The continuous battle to secure adequate facilities for the club, and a vital space for its survival, has been taking a toll on Butler and the committee, becoming one of the reasons behind her decision to step down with the president’s role taken up by Richard Keel.
“What was really consuming was not the running of the club itself, it was dealing with the local authority,” she said.
“The lack of responses to phone calls and emails, and the broken promises, that absolutely wore me down.
“Forever trying to arrange meetings, seeing investment in other clubs around the country and Inverness Craig Dunain left with nothing – it did really hurt, because the region needs that choice.
“We're a little grassroots club, and it’s not just about winning games, it’s so much more than that. It's about developing people’s skills, inclusivity and the joy of rugby. It's about more than just the game.”
For her, it was a hard choice to step away from her committee role, likening her departure to grieving.
“It was like a loss – my whole life had been about the club really,” she admitted.
“Every spare minute was spent doing stuff for the club, so when I lost that it was hard to peel back layers, and it was really hard still being involved as a coach and player.
“However, it was the right time, and I felt ready.

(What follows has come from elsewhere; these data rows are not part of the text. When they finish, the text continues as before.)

(** * voxta-gateway: a shallow embedding and its verified properties

    The development follows the layout of the Python package:

    - [PyRt]: what the embedding needs of the Python runtime, namely
      exceptions, a state-and-exception monad with [try_except], and
      insertion-ordered dictionaries;
    - [WSM]: [voxta_gateway/websocket_manager.py], translated from the
      source, each method run from start to end on its own;
    - [WSMAsync]: [broadcast] of the same file run as a task of the
      event loop, which may cancel it or run another task at an [await];
    - [EventEmitter], [Bridge], [SentenceBuffer]: the core components,
      whose modules are described by the design document only and are
      modelled from it.

    All definitions come first; the lemmas and theorems follow in the
    [*Facts] modules. *)

From Stdlib Require Import Ascii String.
From stdpp Require Import gmap strings list fin_maps.

#[local] Set Warnings "-register-all".

(* ===================================================================== *)
(** * Python runtime                                                      *)
(* ===================================================================== *)

Module PyRt.

(** An instance of [Exception]: its class name and its message.
    [except Exception] handlers catch every value of this type.  Task
    cancellation derives from [BaseException] only and comes from the
    event loop: a method embedded in [Py] runs from start to end on its
    own, uncancelled and with no other task in between; [WSMAsync] runs
    [broadcast] as a task among others. *)
Inductive PyExc : Type :=
| Exception_ (cls : string) (msg : string).

(** The outcome of running a statement: a value or a raised exception. *)
Inductive Res (A : Type) : Type :=
| Ok (a : A)
| Raise (e : PyExc).
Arguments Ok {A} a.
Arguments Raise {A} e.

(** Computations over a mutable store [Σ] that may raise.  The store
    survives a raise: whatever was mutated before it stays mutated. *)
Definition Py (Σ A : Type) : Type := Σ → Res A * Σ.

#[global] Instance py_ret {Σ} : MRet (Py Σ) := λ A a s, (Ok a, s).

#[global] Instance py_bind {Σ} : MBind (Py Σ) := λ A B f c s,
  match c s with
  | (Ok a, s') => f a s'
  | (Raise e, s') => (Raise e, s')
  end.

Definition get {Σ} : Py Σ Σ := λ s, (Ok s, s).

Definition modify {Σ} (f : Σ → Σ) : Py Σ unit := λ s, (Ok tt, f s).

Definition raise {Σ A} (e : PyExc) : Py Σ A := λ s, (Raise e, s).

(** [try: body  except Exception as e: handler e]. *)
Definition try_except {Σ A} (body : Py Σ A) (handler : PyExc → Py Σ A)
  : Py Σ A :=
  λ s, match body s with
       | (Raise e, s') => handler e s'
       | r => r
       end.

(** [for x in xs: acc = body acc x], threading a local variable. *)
Fixpoint for_fold {Σ A B} (body : B → A → Py Σ B) (acc : B) (xs : list A)
  : Py Σ B :=
  match xs with
  | [] => mret acc
  | x :: xs' => acc' ← body acc x; for_fold body acc' xs'
  end.

(** [for x in xs: body x]. *)
Definition for_each {Σ A} (body : A → Py Σ unit) (xs : list A) : Py Σ unit :=
  for_fold (λ _ x, body x) tt xs.

(** Event payloads ([dict[str, Any]]), as JSON values. *)
Inductive Json : Type :=
| JNull
| JBool (b : bool)
| JNum (n : Z)
| JStr (s : string)
| JArr (items : list Json)
| JObj (fields : list (string * Json)).

(** Python's [dict] with [str] keys: an association list in insertion
    order, with at most one entry per key ([wf]). *)
Module PyDict.
Section dict.
Context {V : Type}.

Definition keys (d : list (string * V)) : list string := d.*1.

Definition wf (d : list (string * V)) : Prop := NoDup (keys d).

(** [d.get(k)] *)
Fixpoint lookup (k : string) (d : list (string * V)) : option V :=
  match d with
  | [] => None
  | (k', v) :: d' => if decide (k' = k) then Some v else lookup k d'
  end.

(** [k in d] *)
Definition contains (k : string) (d : list (string * V)) : bool :=
  match lookup k d with Some _ => true | None => false end.

(** [d[k] = v]: an existing key keeps its position, a new key goes
    to the end. *)
Fixpoint set (k : string) (v : V) (d : list (string * V))
  : list (string * V) :=
  match d with
  | [] => [(k, v)]
  | (k', v') :: d' =>
      if decide (k' = k) then (k, v) :: d' else (k', v') :: set k v d'
  end.

(** [del d[k]], for a key that may be absent. *)
Definition del (k : string) (d : list (string * V)) : list (string * V) :=
  filter (λ kv, kv.1 ≠ k) d.

(** In-place mutation of the object stored under [k]. *)
Fixpoint update (k : string) (f : V → V) (d : list (string * V))
  : list (string * V) :=
  match d with
  | [] => []
  | (k', v) :: d' =>
      if decide (k' = k) then (k', f v) :: d' else (k', v) :: update k f d'
  end.
End dict.
End PyDict.

End PyRt.

(* ===================================================================== *)
(** * voxta_gateway/websocket_manager.py                                  *)
(* ===================================================================== *)

Module WSM.
Import PyRt.

(** A [fastapi.WebSocket], known by its object identity. *)
Definition WebSocket : Type := nat.

(** [time.time()] readings, in clock units. *)
Definition Timestamp : Type := Z.

(** The [message] dictionary built by [broadcast] and [send_to_client]. *)
Record Message : Type := mkMessage {
  msg_type : string;
  msg_data : Json;
  msg_timestamp : Timestamp;
}.

(** [class ConnectedClient] *)
Record ConnectedClient : Type := mkClient {
  client_id : string;
  websocket : WebSocket;
  subscribed_events : gset string;
  message_history : list Message;   (* deque(maxlen=100) *)
  connected_at : Timestamp;
  last_message_at : Timestamp;
}.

I hadn't felt ready – physically and mentally – before. It was a relief to just tell everyone.
“I'd written my leaving speech so many times and scribbled it up and wrote it up. How do you put into words how a club feels, something that has just given you so much?”
Although time has come for her to walk towards a new direction, Butler said she will be still very much involved with the club, adding: “I have not given up completely! If they need a super-sub I’ll still be playing occasionally, if it doesn’t clash with match officiating duties.
“I am very fond of the club, and how it survives despite everything that's been thrown at it.
“The support of all the players – I think that's what keeps us all together and keeps us going. However rubbish I sometimes felt before going training, I always felt a hundred times better after.
“It’s been amazing for that, and for all the people I met along the way.
“I'm like a piece of rock. You'll cut me in half and they'll see written ICD in it! Once a Craig Dunain player, always a Craig Dunain player.”